Nicholas Howley | $1B+
W. Nicholas Howley, cofounder and chairman of TransDigm, built one of the most successful aerospace-components companies of the modern era by focusing on highly engineered, proprietary aircraft parts with strong aftermarket economics. Since cofounding the company in 1993, Howley has helped guide TransDigm through decades of aggressive acquisition-led growth, turning a leveraged buyout of four underperforming units into a global aerospace supplier with a vast portfolio of mission-critical components. Known for disciplined capital allocation and a relentless focus on niche pricing power, he has become one of the most influential figures in aerospace manufacturing.
Luis von Ahn | $1B+
Luis von Ahn, cofounder and CEO of Duolingo, is a pioneering computer scientist who turned language learning into one of the world’s most successful education apps while helping define the economics of crowdsourced internet infrastructure.

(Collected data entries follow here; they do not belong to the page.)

(** The accounts the library reports are the ones the databases of the rootfs hold: for
    a passwd and a group file that list the entries [ps] and [gs], a look-up by name or by
    number returns the first entry that matches and none when there is none, the
    enumeration returns all entries in order with every field as it was written, and the
    groups of a user are the base group followed by the other groups that list the user, in
    the order of the file, with -1 exactly when they do not fit. *)
Theorem accounts_exact ps gs sz buf gsz linesz user base room :
  Forall pw_ok ps → Forall gr_ok gs →
  lines_fit pw_line (sz `min` NSS_LINE) ps → lines_fit gr_line (Z.to_nat linesz `min` NSS_LINE) gs →
  gr_carve buf gsz = Some linesz →
  (∀ key, pw_scan (Some (passwd_file ps)) key sz = Some (head (filter (λ p, pw_match key p = true) ps))) ∧
  (∀ key, gr_scan (Some (group_file gs)) key buf gsz =
          Some (match filter (λ g, gr_match key g = true) gs with g :: _ => GrEntry g | [] => GrNone end)) ∧
  pw_entries (passwd_file ps) = Some ps ∧ gr_entries (group_file gs) = Some gs ∧
  let all := base :: (gr_gid <$> filter (λ g, gr_gid g ≠ base ∧ user ∈ gr_mem g) gs) in
  let n := Z.of_nat (length all) in
  getgrouplist (Some (group_file gs)) user base room = Some (take (Z.to_nat room) all, n, if room <? n then -1 else n).
Proof.
  intros Hps Hgs Hfp Hfg Hc.
  assert (Hfit : ∀ A (line : A → bytes) a b es, lines_fit line (a `min` b) es → lines_fit line a es ∧ lines_fit line b es).
  { intros A line a b es H. split; (eapply Forall_impl; [exact H|]; cbn; lia). }
  apply Hfit in Hfp as [Hp1 Hp2]. apply Hfit in Hfg as [Hg1 Hg2].
  pose proof (pw_database _ _ Hps Hp1) as E1. pose proof (pw_database _ _ Hps Hp2) as E2.
  pose proof (gr_database _ _ Hgs Hg1) as E3. pose proof (gr_database _ _ Hgs Hg2) as E4.
  split; [|split; [|split; [exact E2|split; [exact E4|]]]].
  - intros key. unfold pw_scan. destruct (nss_lines sz _) as [ls|]; [|done]. by injection E1 as <-.
  - intros key. unfold gr_scan. rewrite Hc. destruct (nss_lines (Z.to_nat linesz) _) as [ls|]; [|done]. by injection E3 as <-.
  - cbv zeta. unfold getgrouplist. unfold gr_entries in *. destruct (nss_lines NSS_LINE (group_file gs)) as [ls|]; [|done].
    cbn [fmap option_fmap option_map] in E4 |- *. by injection E4 as ->.
Qed.
Definition sample_pw : list passwd :=
  [mk_passwd (str "root") (str "x") 0 0 (str "root") (str "/root") (str "/bin/bash");
   mk_passwd (str "alr") (str "x") 1000 1000 (str "ALR,,,") (str "/home/alr") (str "/bin/sh")].
Definition sample_gr : list group :=
  [mk_group (str "root") (str "x") 0 [];
   mk_group (str "video") (str "x") 44 [str "alr"; str "root"];
   mk_group (str "inet") (str "x") 3003 [str "alr"]].
Lemma accounts_exact_witness :
  pw_scan (Some (passwd_file sample_pw)) (inl (str "alr")) 512 = Some (sample_pw !! 1%nat) ∧
  gr_scan (Some (group_file sample_gr)) (inr 44) 4096 1024 =
    Some (GrEntry (mk_group (str "video") (str "x") 44 [str "alr"; str "root"])) ∧
  getgrouplist (Some (group_file sample_gr)) (str "alr") 1000 2 = Some ([1000; 44], 3, -1).
Proof.
  assert (Hp : Forall pw_ok sample_pw).
  { repeat constructor; cbn; try lia; try done; try (by apply (bool_decide_unpack _); vm_compute). }
  assert (Hg : Forall gr_ok sample_gr).
  { repeat constructor; cbn; try lia; try done; try (by apply (bool_decide_unpack _); vm_compute). }
  destruct (accounts_exact sample_pw sample_gr 512 4096 1024 504 (str "alr") 1000 2 Hp Hg) as (H1 & H2 & _ & _ & H3).
  - repeat constructor; vm_compute; lia.
  - repeat constructor; vm_compute; lia.
  - done.
  - split; [by rewrite H1|]. split; [by rewrite H2|]. by rewrite H3.
Defined.

(** A buffer of one byte makes the look-up run for ever: [fgets] returns an empty string each
    time.  A buffer that is too short for a line cuts it, and its tail is read as a line. *)
Example one_byte_buffer : pw_scan (Some (passwd_file sample_pw)) (inl (str "root")) 1 = None.
Proof. reflexivity. Qed.
Example line_cut :
  pw_scan (Some (str "aaaa:x:1:1:g:/home/a:evil:x:0:0:r:/:/sh" ++ [newline])) (inl (str "evil")) 22 =
  Some (Some (mk_passwd (str "evil") (str "x") 0 0 (str "r") (str "/") (str "/sh"))).
Proof. reflexivity. Qed.
(** ** The lock *)

(** The attempts end after fifteen, and only the two errors of a held lock are waited for. *)
Lemma lock_loop_bounds n i fcntl err : let '(k, r) := lock_loop n i fcntl err in
  (i ≤ k ≤ i + n)%nat ∧ (∀ j, (i ≤ j < k)%nat → fcntl j = inl EACCES ∨ fcntl j = inl EAGAIN) ∧
  (r = inr () → (k < i + n)%nat ∧ fcntl k = inr ()).
Proof.
  revert i err. induction n as [|n IH]; intros i err; cbn [lock_loop]; [split; [lia|]; split; [lia|done]|].
  destruct (fcntl i) as [e|[]] eqn:E; [|split; [lia|]; split; [lia|]; intros _; split; [lia|done]].
  destruct (negb (e =? EACCES) && negb (e =? EAGAIN)) eqn:Ee; [split; [lia|]; split; [lia|done]|].
  specialize (IH (S i) e). destruct (lock_loop n (S i) fcntl e) as [k r]. destruct IH as (H1 & H2 & H3).
  split; [lia|]. split.
  - intros j Hj. destruct (decide (j = i)) as [->|]; [|apply H2; lia].
    rewrite E. apply andb_false_iff in Ee as [Ee|Ee]; apply negb_false_iff, Z.eqb_eq in Ee; subst e; tauto.
  - intros Hr. destruct (H3 Hr). split; [lia|done].
Qed.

Before Duolingo, he created reCAPTCHA, later acquired by Google, and built a reputation for converting human attention into scalable digital systems. At Duolingo, he helped grow the company from a mission-driven startup into a publicly traded global platform spanning language, math, and music education, with AI increasingly central to its product strategy.
Steve Koltes | $1B+
Steve Koltes, cofounder and honorary co-chair of CVC, helped build one of the world’s most influential private markets firms from its Citicorp roots into a global powerhouse spanning private equity, credit, secondaries, and infrastructure. After joining the business in the late 1980s, Koltes became one of the key architects of CVC’s international expansion and long-term institutional franchise, helping scale the firm across Europe, Asia, and the U.S. He stepped back from an active role in 2022 and now serves in a non-executive capacity, but remains closely associated with CVC’s rise into the top tier of global buyout firms.
Terry Taylor | $1B+
Terry Taylor, founder and president of Automotive Management Services, built one of the largest privately held auto retail empires in the United States by quietly assembling more than 120 dealerships across the country. Starting with a single new-car dealership in Daytona Beach in 1982, Taylor expanded through disciplined acquisitions, local operating autonomy, and an unusually low-profile style that made him one of the least visible major figures in U.S. automotive retail. His majority stake in Automotive Management Services turned him into a billionaire while preserving the company’s reputation for scale without spectacle.
Kevin Glazer | $1B+
Kevin Glazer, founder, CEO, and owner of Glazer Properties, has been a prominent figure in commercial real estate for more than three decades, building a portfolio shaped by long-term ownership and disciplined investment. Beyond property, he is also a co-owner of the Tampa Bay Buccaneers and a principal investor in Manchester United Football Club, placing him at the intersection of real estate and global sports ownership. Known as a philanthropist as well as a businessman, Glazer’s profile reflects a blend of private enterprise, franchise ownership, and civic engagement.